Stored data entries:
════════════════

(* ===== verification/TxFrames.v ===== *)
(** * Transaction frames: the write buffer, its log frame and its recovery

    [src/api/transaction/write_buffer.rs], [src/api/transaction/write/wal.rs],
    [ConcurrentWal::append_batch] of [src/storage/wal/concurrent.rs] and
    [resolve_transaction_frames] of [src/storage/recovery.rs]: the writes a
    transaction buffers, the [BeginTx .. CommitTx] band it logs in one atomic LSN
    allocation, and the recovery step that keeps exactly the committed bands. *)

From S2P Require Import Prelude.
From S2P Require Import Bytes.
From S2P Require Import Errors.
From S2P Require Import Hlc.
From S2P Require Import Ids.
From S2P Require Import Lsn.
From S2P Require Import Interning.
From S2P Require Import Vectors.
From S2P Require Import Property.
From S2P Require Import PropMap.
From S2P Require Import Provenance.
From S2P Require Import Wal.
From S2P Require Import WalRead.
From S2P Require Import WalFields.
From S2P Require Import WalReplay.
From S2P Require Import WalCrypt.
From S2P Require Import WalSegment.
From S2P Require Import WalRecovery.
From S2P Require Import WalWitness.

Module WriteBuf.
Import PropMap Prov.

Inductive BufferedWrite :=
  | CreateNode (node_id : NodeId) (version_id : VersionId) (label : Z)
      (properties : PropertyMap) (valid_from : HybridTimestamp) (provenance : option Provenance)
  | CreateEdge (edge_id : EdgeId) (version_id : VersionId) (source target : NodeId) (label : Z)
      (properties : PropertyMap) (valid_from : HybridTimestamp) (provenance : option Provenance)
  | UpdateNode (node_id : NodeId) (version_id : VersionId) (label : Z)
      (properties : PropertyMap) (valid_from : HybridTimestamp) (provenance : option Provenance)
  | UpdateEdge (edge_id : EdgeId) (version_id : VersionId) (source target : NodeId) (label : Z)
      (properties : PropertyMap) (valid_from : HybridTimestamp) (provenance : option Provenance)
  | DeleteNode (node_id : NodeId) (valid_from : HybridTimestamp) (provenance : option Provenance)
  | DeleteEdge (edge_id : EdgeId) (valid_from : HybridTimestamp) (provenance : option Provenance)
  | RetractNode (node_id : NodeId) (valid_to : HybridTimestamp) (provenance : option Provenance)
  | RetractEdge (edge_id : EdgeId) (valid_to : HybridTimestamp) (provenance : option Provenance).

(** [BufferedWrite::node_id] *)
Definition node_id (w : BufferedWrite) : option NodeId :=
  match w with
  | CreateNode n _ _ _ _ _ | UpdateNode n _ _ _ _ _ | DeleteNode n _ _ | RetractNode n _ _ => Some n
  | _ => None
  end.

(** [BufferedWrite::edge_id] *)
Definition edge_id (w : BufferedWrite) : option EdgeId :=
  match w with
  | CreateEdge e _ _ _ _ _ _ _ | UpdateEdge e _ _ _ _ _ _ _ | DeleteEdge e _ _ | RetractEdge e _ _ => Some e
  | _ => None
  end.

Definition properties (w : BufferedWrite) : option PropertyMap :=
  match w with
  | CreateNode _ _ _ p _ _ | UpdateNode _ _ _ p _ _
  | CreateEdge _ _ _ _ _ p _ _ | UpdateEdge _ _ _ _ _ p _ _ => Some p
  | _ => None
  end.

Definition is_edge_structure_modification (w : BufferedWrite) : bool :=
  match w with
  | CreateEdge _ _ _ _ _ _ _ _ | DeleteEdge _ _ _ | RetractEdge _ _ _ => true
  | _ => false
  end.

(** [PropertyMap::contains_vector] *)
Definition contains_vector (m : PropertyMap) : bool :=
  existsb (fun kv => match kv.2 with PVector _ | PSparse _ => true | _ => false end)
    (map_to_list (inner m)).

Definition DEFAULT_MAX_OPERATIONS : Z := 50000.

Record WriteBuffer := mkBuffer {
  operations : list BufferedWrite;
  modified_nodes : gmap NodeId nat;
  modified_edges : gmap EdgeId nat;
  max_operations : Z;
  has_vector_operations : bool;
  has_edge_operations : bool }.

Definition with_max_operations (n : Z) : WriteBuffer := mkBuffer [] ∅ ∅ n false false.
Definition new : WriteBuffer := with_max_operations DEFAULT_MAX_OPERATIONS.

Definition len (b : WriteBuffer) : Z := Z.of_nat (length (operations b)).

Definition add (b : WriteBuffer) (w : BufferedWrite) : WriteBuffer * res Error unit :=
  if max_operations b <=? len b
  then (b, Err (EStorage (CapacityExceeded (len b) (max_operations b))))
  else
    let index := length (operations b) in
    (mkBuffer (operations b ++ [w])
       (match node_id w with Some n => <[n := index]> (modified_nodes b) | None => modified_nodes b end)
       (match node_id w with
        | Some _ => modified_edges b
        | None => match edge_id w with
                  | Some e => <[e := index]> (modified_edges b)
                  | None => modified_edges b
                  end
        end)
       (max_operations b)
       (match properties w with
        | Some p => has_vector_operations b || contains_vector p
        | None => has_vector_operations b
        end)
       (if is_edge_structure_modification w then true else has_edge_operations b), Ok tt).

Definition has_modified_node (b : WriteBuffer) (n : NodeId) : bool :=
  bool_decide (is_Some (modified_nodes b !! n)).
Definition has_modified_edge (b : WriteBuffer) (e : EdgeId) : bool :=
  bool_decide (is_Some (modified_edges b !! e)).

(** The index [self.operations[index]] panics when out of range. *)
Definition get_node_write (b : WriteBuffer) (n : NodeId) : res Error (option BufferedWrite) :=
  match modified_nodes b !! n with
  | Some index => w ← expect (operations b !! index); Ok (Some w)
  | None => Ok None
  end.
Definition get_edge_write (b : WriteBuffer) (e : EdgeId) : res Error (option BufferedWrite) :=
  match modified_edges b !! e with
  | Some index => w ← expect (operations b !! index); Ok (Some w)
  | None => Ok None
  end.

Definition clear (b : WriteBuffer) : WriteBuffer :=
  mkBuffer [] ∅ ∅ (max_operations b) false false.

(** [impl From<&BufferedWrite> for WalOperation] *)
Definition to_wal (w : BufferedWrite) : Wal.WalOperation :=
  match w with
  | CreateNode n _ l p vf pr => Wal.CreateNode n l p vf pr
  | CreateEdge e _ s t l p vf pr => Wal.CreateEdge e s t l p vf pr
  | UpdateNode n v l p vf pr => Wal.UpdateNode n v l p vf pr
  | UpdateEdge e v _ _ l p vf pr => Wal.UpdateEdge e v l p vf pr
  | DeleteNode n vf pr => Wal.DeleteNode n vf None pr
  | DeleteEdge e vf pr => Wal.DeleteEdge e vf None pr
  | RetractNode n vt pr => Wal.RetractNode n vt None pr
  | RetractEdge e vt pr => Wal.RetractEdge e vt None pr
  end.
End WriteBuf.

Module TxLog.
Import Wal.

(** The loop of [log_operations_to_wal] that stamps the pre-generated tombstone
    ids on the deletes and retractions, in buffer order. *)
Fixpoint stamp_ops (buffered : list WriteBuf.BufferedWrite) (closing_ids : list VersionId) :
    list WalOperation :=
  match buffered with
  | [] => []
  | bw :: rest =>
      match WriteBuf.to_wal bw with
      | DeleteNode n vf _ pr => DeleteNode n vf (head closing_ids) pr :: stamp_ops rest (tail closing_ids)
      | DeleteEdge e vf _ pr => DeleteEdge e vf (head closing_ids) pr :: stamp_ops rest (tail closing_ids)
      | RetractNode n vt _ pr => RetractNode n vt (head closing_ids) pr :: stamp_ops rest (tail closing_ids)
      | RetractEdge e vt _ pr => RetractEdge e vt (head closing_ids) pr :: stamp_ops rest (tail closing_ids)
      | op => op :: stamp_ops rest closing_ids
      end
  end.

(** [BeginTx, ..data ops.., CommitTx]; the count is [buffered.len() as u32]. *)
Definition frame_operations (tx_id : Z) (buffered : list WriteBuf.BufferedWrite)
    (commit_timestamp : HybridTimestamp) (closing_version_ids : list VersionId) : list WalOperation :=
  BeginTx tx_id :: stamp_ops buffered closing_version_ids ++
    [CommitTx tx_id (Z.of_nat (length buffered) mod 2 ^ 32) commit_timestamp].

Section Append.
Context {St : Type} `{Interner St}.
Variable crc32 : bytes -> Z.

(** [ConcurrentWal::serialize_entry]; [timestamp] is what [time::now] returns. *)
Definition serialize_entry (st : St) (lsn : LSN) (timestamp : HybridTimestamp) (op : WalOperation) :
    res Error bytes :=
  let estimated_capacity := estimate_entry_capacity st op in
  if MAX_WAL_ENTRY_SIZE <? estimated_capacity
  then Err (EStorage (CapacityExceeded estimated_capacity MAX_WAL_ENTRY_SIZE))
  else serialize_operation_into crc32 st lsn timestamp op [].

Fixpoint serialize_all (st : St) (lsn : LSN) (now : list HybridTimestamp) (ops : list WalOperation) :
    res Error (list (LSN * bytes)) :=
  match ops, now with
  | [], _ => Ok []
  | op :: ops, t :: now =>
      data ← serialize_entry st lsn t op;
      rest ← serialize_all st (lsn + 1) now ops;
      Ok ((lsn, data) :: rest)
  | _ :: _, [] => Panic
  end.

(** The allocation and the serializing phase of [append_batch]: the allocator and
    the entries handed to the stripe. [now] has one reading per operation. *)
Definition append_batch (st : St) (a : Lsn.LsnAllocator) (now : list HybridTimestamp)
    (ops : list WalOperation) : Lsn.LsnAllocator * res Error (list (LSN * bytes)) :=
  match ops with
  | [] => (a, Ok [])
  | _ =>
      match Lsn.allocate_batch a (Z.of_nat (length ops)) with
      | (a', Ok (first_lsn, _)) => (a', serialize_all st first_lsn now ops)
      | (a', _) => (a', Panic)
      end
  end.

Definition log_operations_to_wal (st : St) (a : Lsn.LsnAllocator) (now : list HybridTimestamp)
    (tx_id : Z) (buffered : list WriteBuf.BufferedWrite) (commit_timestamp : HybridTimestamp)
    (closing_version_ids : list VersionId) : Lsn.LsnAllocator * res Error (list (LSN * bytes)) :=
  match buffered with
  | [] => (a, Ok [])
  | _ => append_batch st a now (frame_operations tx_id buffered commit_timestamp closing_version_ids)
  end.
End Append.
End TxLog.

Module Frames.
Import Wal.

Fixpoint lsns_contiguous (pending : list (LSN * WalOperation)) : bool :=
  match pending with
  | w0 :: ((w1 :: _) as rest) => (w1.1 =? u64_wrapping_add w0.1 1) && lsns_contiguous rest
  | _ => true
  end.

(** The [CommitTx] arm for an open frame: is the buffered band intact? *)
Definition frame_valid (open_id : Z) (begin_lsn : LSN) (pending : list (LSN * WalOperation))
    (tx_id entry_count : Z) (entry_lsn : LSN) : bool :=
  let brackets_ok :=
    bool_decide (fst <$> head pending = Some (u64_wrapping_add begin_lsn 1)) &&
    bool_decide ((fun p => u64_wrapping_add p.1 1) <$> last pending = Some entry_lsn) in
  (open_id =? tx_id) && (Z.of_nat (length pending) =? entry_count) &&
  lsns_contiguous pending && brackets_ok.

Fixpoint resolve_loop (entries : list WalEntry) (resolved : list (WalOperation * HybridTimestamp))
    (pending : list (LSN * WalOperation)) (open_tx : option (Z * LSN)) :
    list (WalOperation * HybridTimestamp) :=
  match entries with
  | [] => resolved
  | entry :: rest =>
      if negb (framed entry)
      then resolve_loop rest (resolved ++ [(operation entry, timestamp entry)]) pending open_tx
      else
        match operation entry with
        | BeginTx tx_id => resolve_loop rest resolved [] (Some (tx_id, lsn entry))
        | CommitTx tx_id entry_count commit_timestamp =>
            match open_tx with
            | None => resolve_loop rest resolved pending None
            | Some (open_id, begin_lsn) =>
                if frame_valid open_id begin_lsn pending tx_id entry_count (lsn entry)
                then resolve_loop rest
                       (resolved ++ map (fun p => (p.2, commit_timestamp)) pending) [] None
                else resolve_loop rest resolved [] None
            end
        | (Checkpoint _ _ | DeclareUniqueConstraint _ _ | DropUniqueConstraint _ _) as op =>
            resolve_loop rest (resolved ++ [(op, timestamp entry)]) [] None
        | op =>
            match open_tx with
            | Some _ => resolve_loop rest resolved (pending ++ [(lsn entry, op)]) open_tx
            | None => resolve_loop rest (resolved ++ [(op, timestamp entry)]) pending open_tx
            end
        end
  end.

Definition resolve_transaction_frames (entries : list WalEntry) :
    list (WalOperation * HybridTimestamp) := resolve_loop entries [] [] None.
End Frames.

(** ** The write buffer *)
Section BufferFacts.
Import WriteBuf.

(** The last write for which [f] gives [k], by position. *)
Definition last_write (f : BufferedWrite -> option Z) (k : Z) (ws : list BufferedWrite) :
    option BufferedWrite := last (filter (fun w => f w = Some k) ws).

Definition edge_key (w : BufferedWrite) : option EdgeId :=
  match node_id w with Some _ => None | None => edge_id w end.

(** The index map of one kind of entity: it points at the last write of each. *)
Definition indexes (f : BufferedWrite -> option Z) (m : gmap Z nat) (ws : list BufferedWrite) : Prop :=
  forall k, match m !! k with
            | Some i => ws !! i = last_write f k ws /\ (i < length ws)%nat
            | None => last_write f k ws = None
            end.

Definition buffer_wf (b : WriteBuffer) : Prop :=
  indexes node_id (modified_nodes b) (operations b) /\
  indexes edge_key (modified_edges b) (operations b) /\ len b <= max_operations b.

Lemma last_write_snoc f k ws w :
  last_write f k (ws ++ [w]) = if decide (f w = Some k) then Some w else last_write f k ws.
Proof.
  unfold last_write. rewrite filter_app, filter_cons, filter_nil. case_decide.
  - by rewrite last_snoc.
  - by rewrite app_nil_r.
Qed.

════════════════

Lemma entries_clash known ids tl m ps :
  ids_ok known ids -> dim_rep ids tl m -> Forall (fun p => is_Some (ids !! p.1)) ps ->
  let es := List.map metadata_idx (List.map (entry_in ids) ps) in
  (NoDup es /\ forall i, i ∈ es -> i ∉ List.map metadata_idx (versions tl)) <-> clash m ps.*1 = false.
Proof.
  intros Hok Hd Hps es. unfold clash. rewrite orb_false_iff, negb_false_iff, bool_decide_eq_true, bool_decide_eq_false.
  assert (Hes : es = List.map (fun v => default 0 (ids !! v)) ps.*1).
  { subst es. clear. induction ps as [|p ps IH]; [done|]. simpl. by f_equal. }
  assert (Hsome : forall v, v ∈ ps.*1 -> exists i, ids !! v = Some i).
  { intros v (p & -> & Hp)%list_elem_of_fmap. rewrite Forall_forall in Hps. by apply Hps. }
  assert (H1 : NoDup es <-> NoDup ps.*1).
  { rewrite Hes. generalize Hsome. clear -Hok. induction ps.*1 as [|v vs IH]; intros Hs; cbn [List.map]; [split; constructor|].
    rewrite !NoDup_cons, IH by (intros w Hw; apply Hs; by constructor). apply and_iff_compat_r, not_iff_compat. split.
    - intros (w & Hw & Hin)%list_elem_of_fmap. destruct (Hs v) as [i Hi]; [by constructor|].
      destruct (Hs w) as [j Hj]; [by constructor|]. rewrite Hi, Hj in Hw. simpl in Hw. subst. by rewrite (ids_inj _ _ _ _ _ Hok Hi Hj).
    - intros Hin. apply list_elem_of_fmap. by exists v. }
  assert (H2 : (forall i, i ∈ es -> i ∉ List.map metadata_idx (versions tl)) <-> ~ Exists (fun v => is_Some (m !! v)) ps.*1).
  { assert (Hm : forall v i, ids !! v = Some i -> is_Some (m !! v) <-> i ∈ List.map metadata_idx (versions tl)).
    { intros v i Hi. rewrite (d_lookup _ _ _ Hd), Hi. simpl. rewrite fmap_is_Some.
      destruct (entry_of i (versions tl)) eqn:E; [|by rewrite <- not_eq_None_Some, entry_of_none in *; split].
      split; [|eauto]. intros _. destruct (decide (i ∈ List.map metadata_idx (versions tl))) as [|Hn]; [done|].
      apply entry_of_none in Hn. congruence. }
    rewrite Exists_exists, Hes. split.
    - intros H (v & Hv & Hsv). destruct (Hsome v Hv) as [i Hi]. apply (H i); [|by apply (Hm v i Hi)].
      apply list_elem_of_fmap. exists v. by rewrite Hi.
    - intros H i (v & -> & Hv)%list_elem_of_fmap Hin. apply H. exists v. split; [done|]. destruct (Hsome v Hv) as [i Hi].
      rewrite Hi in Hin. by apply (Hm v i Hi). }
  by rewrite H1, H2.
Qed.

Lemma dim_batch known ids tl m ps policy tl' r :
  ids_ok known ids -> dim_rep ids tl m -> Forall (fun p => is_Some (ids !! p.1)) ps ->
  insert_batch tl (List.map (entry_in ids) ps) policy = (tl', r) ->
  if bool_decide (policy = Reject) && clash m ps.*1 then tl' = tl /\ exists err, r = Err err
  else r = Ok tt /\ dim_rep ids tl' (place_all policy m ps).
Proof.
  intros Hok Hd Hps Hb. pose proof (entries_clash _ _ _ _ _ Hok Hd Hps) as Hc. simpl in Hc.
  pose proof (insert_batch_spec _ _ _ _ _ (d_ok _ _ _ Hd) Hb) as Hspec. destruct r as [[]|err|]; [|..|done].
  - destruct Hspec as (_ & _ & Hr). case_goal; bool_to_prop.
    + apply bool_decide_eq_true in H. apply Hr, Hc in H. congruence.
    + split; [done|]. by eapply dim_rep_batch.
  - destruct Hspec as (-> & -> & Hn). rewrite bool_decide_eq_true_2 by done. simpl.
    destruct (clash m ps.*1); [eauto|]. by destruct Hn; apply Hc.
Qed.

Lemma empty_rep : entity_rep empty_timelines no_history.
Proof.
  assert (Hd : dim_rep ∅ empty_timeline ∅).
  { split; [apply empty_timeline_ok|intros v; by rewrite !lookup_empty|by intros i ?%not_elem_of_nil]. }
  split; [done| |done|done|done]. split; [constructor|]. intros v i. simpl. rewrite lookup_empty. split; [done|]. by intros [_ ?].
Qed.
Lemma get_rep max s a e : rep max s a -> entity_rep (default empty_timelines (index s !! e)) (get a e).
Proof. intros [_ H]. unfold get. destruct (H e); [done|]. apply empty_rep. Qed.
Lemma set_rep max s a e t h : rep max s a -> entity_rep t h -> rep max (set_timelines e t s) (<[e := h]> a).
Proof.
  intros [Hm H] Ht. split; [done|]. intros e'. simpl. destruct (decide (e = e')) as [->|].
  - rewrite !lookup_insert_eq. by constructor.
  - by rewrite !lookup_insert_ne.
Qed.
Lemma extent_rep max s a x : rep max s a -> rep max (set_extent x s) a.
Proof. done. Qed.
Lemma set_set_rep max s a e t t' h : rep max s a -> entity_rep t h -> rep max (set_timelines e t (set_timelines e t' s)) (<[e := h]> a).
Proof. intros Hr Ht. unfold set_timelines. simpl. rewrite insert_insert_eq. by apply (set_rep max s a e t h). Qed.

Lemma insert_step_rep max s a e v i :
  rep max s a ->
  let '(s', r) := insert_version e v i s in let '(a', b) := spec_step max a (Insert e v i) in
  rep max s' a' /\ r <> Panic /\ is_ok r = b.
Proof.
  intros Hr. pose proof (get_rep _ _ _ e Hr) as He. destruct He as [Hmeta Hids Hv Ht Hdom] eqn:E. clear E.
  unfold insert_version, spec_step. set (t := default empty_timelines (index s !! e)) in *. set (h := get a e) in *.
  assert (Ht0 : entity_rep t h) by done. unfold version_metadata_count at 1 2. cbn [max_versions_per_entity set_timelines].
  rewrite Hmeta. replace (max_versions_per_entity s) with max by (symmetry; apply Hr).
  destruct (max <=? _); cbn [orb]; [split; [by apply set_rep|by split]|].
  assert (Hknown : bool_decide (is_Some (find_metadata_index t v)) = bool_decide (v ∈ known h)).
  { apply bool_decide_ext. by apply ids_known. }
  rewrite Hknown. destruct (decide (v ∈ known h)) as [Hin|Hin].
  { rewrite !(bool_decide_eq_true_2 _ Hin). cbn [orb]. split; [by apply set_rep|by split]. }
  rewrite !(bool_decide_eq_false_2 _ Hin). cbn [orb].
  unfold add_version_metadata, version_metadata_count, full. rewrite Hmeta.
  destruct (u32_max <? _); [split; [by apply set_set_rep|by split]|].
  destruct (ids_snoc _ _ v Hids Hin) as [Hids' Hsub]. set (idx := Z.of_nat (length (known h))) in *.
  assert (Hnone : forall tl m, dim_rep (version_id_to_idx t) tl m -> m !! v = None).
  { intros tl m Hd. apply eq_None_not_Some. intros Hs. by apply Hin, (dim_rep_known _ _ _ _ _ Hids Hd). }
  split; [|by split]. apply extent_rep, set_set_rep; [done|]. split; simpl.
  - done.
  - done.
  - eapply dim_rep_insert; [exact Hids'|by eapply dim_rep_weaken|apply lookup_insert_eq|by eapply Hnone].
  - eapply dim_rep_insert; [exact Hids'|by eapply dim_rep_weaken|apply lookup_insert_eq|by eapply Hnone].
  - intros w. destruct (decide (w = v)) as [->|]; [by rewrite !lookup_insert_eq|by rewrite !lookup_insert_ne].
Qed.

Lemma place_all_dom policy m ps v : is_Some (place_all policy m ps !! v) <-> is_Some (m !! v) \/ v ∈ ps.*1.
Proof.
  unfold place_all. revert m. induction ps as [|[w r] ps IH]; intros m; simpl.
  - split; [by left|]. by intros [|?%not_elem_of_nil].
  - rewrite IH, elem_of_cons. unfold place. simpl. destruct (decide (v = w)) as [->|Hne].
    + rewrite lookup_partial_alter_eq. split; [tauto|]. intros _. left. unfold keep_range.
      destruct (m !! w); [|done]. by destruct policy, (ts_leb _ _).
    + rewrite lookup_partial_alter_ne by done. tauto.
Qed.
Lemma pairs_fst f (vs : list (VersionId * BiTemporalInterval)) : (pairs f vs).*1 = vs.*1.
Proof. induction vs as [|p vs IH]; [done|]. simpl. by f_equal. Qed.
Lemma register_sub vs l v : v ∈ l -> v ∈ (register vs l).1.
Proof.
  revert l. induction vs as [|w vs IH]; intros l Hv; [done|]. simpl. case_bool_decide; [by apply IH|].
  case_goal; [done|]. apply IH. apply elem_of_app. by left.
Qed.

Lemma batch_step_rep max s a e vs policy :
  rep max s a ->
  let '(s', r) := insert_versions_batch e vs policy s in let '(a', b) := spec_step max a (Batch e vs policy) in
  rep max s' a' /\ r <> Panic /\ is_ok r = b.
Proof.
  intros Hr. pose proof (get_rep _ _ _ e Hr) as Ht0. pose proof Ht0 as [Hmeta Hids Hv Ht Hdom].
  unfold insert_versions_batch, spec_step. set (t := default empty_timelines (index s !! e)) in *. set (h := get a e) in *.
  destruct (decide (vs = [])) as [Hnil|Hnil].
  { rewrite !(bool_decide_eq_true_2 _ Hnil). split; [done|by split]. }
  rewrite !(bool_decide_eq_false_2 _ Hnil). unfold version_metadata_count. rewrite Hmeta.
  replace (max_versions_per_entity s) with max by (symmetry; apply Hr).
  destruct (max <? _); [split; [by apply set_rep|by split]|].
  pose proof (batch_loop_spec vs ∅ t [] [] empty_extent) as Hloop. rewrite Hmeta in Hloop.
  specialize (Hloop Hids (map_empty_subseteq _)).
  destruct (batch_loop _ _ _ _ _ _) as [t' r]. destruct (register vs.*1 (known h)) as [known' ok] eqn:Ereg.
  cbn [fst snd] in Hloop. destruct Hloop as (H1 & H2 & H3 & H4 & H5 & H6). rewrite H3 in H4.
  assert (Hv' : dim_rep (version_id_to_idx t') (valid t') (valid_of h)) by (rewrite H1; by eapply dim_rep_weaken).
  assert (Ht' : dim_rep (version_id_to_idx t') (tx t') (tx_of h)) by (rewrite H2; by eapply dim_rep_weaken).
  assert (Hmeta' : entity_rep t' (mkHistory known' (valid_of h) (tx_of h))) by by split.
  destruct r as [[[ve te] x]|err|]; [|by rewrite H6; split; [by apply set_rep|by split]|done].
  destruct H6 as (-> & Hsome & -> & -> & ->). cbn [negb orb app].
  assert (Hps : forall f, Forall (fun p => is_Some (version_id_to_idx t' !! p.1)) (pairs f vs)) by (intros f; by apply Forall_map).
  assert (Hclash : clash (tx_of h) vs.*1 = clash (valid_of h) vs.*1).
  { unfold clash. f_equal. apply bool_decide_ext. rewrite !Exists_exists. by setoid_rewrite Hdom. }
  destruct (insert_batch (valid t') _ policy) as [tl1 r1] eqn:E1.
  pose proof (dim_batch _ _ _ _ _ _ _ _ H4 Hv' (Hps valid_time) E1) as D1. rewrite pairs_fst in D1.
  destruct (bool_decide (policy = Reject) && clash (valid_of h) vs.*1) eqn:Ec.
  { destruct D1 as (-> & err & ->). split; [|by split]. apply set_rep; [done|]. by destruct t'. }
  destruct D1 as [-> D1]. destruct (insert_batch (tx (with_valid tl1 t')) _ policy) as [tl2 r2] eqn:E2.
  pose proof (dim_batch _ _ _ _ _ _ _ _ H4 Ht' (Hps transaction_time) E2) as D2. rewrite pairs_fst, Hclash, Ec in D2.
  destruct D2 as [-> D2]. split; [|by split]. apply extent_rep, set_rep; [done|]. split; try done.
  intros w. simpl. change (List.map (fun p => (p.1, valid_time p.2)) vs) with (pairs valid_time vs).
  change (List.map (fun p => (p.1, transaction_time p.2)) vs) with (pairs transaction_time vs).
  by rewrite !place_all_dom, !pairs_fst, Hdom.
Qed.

════════════════

Would you print, exactly as written, every line above from the one holding "(* ===== verification/TxFrames.v ===== *)" through the one holding "From S2P Require Import PropMap.", with both included and no other lines?

▶ _Answer section_:
(* ===== verification/TxFrames.v ===== *)
(** * Transaction frames: the write buffer, its log frame and its recovery

    [src/api/transaction/write_buffer.rs], [src/api/transaction/write/wal.rs],
    [ConcurrentWal::append_batch] of [src/storage/wal/concurrent.rs] and
    [resolve_transaction_frames] of [src/storage/recovery.rs]: the writes a
    transaction buffers, the [BeginTx .. CommitTx] band it logs in one atomic LSN
    allocation, and the recovery step that keeps exactly the committed bands. *)

From S2P Require Import Prelude.
From S2P Require Import Bytes.
From S2P Require Import Errors.
From S2P Require Import Hlc.
From S2P Require Import Ids.
From S2P Require Import Lsn.
From S2P Require Import Interning.
From S2P Require Import Vectors.
From S2P Require Import Property.
From S2P Require Import PropMap.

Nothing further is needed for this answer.